I’ve read a very great deal about Gibson’s
Passion from very perspectives. It occurred to me in
church yesterday what the fundamental problem with it is: it is not
Christ’s suffering and death which save us, but His Resurrection.
That is why, even in the West, we Christians celebrate Easter, Pascha,
the Feast of the Resurrection, not a theoretical feast of the
crucifixion.
I then realised a problem with the Western theory of
salvation-through-passion (albeit not the fundamental problem): it
focuses on what was done to Christ, not on what Christ
did. It’s a passive, feminine account of Salvation. It
discounts Christ’s actions. He suffered, yes; He died,
yes—and then He descended into Hell and harrowed it, freeing those
who were bound there: trampling down death by death, and upon those
in the tombs bestowing life,
as the hymn puts it. It is not by
passivity but by action that Christ saved us.

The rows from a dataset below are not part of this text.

Lemma flush_accounts st0 ms w l : accounts st0 ms w -> accounts st0 (ms ++ [Flush l]) (finish_flush schema accepts l w).
Proof.
  intros [Hops Hord Hq Hh Hp Hd Hst]. unfold finish_flush.
  destruct (write_remaining schema accepts l (aw_queue w) (aw_store w)) as [st ended] eqn:Ew.
  pose proof (write_remaining_ops _ _ _ _ _ Ew) as Hended.
  split; unfold settled_ops, in_hand in *; simpl; rewrite ?fmap_app, ?concat_app, ?Hended, ?app_nil_r; try done.
  - rewrite Hops. rewrite <- app_assoc. f_equiv. apply Permutation_app_comm.
  - intros [Ho Hnil]%orb_false_iff. rewrite (Hord Ho), <- app_assoc. f_equal.
    apply negb_false_iff, bool_decide_eq_true, length_zero_iff_nil in Hnil. rewrite Hnil. by rewrite app_nil_r.
  - intros Hpos. lia.
  - rewrite filter_snoc_submit. simpl. lia.
  - rewrite forallb_app. intros [Hc Hl]%andb_prop. rewrite (Hst Hc) in Ew. apply write_remaining_settles in Ew as [_ Hw].
    apply Hw. by intros ->.
Qed.

Lemma move_accounts st0 ms w m : accounts st0 ms w -> accounts st0 (ms ++ [m]) (move w m).
Proof.
  intros Hw. destruct m as [o|l| |l|d]; simpl.
  - by apply submit_accounts.
  - by apply thread_accounts.
  - destruct (Hw) as [_ _ _ Hh Hp _ _]. by apply (accounts_keep st0 ms w).
  - destruct (aw_stop w); [by apply flush_accounts|]. destruct (Hw) as [_ _ _ Hh Hp _ _]. by apply (accounts_keep st0 ms w).
  - destruct (Hw) as [_ _ _ Hh Hp _ _]. by apply (accounts_keep st0 ms w).
Qed.

Lemma run_accounts st0 ms : accounts st0 ms (run_writer st0 ms).
Proof.
  induction ms as [|m ms IH] using rev_ind.
  - split; simpl; try done; unfold in_hand; simpl; lia.
  - unfold Writer.run_writer. rewrite foldl_app. simpl. by apply move_accounts.
Qed.

(** C27: the writer accounts for every row. However the reactor's submissions,
    the thread's steps, the losses of the connection and the shutdown fall, the
    rows accepted are those of the batches that ended (written or dropped), of
    the batch in hand and of the queue, each once, and in that order unless a
    shutdown gave up on a batch in hand; the queue and the batches keep to their
    sizes; each refused row is counted; and if no commit went unconfirmed, the
    tables hold what writing the written batches once each, in order, leaves. *)
Theorem writer_accounts_for_every_row (st0 : store) (ms : list writer_move) :
  let w := run_writer st0 ms in
  aw_accepted w ≡ₚ settled_ops w ++ in_hand w ++ aw_queue w /\
  (aw_overtaken w = false -> aw_accepted w = settled_ops w ++ in_hand w ++ aw_queue w) /\
  ((0 < maxsize)%nat -> (length (aw_queue w) <= maxsize)%nat) /\ (length (in_hand w) <= batch_size)%nat /\
  aw_dropped w + Z.of_nat (length (aw_accepted w)) = Z.of_nat (length (List.filter is_submit ms)) /\
  (forallb confirmed ms = true -> aw_store w = written (aw_settled w) st0).
Proof. destruct (run_accounts st0 ms). by split_and!. Qed.

(** ** Shutting down *)

(** The thread's own steps left once the stop flag is up *)
Definition steps_left (p : @phase V) : nat :=
  match p with
  | Ended => 0
  | Idle => 1
  | Writing _ n => if (n =? 1)%nat then 3 else 2
  | Collecting [] _ => 2
  | Collecting (_ :: _) _ => 4
  | Waiting _ _ => 5
  end.

Lemma thread_steps_left w l : aw_stop w = true ->
  let w' := thread_step schema accepts batch_size batch_interval l w in
  aw_stop w' = true /\ (steps_left (aw_phase w') <= steps_left (aw_phase w) - 1)%nat.
Proof.
  intros Hs. unfold thread_step. destruct (aw_phase w) as [|b d|b d|b n|] eqn:Ep; simpl.
  - by rewrite Hs.
  - rewrite Hs, orb_true_r. simpl. split; [done|]. by destruct b.
  - destruct (aw_queue w); simpl; (split; [done|]).
    + destruct b; simpl; lia.
    + destruct (b ++ _) eqn:E; [by destruct b|]. lia.
  - unfold attempt_batch. destruct (_write_batch l b (aw_store w)) as [[[]|e] st']; simpl.
    + split; [done|]. destruct (n =? 1)%nat; lia.
    + destruct (n =? 1)%nat; simpl; (split; [done|lia]).
  - by rewrite Ep.
Qed.

Lemma move_steps_left w m : aw_stop w = true ->
  aw_stop (move w m) = true /\
  (steps_left (aw_phase (move w m)) <= steps_left (aw_phase w) - if is_thread m then 1 else 0)%nat.
Proof.
  intros Hs. destruct m as [o|l| |l|d]; simpl.
  - unfold submit. destruct (full maxsize w); simpl; (split; [done|lia]).
  - by apply thread_steps_left.
  - split; [done|lia].
  - rewrite Hs. unfold finish_flush. destruct (write_remaining _ _ _ _ _). simpl. split; [done|lia].
  - split; [done|lia].
Qed.

Lemma moves_steps_left ms w : aw_stop w = true ->
  aw_stop (foldl move w ms) = true /\
  (steps_left (aw_phase (foldl move w ms)) <= steps_left (aw_phase w) - length (List.filter is_thread ms))%nat.
Proof.
  revert w. induction ms as [|m ms IH]; intros w Hs; simpl; [split; [done|lia]|].
  destruct (move_steps_left w m Hs) as [Hs' Hl]. destruct (IH _ Hs') as [Hs'' Hl']. split; [done|].
  destruct (is_thread m); simpl in *; lia.
Qed.

Lemma steps_left_bound p : (steps_left p <= 5)%nat.
Proof. destruct p as [|[]| |? n|]; simpl; try lia. destruct (n =? 1)%nat; lia. Qed.

Lemma stopped_thread_ends st0 ms0 ms1 :
  (5 <= length (List.filter is_thread ms1))%nat ->
  let w := run_writer st0 (ms0 ++ Stop :: ms1) in aw_stop w = true /\ aw_phase w = Ended.
Proof.
  intros Hn w. subst w. unfold Writer.run_writer. rewrite foldl_app. simpl.
  set (w0 := request_stop _). destruct (moves_steps_left ms1 w0 eq_refl) as [Hs Hl]. split; [done|].
  pose proof (steps_left_bound (aw_phase w0)). destruct (aw_phase (foldl move w0 ms1)) as [|[]| |? n|]; simpl in *; try lia; [|done].
  destruct (n =? 1)%nat; lia.
Qed.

I think that it’s also related to the Western love of inflexion
points. Just as in the West there has to be an instant at which the
bread and wine become the Body and Blood of Christ, so too there must be
a single instant at which salvation is achieved. But that’s just
not the way it is. The entire Liturgy is the process of changing the
gifts into the Eucharist—and so to Christ’s entire life is
part of the process of salvation. His incarnation as a man; His birth;
His growing-up; His ministry; His suffering; His death; His
resurrection; His ascension—all these are important.
It’s not any one thing: it’s that God eternal became man
and was born like we were, died like we do and rose like we will.
This obsession with one particular point in salvific history is
unhealthy. It’s something like interpreting all of American
history through the prism of 18th century settlements in Tennessee.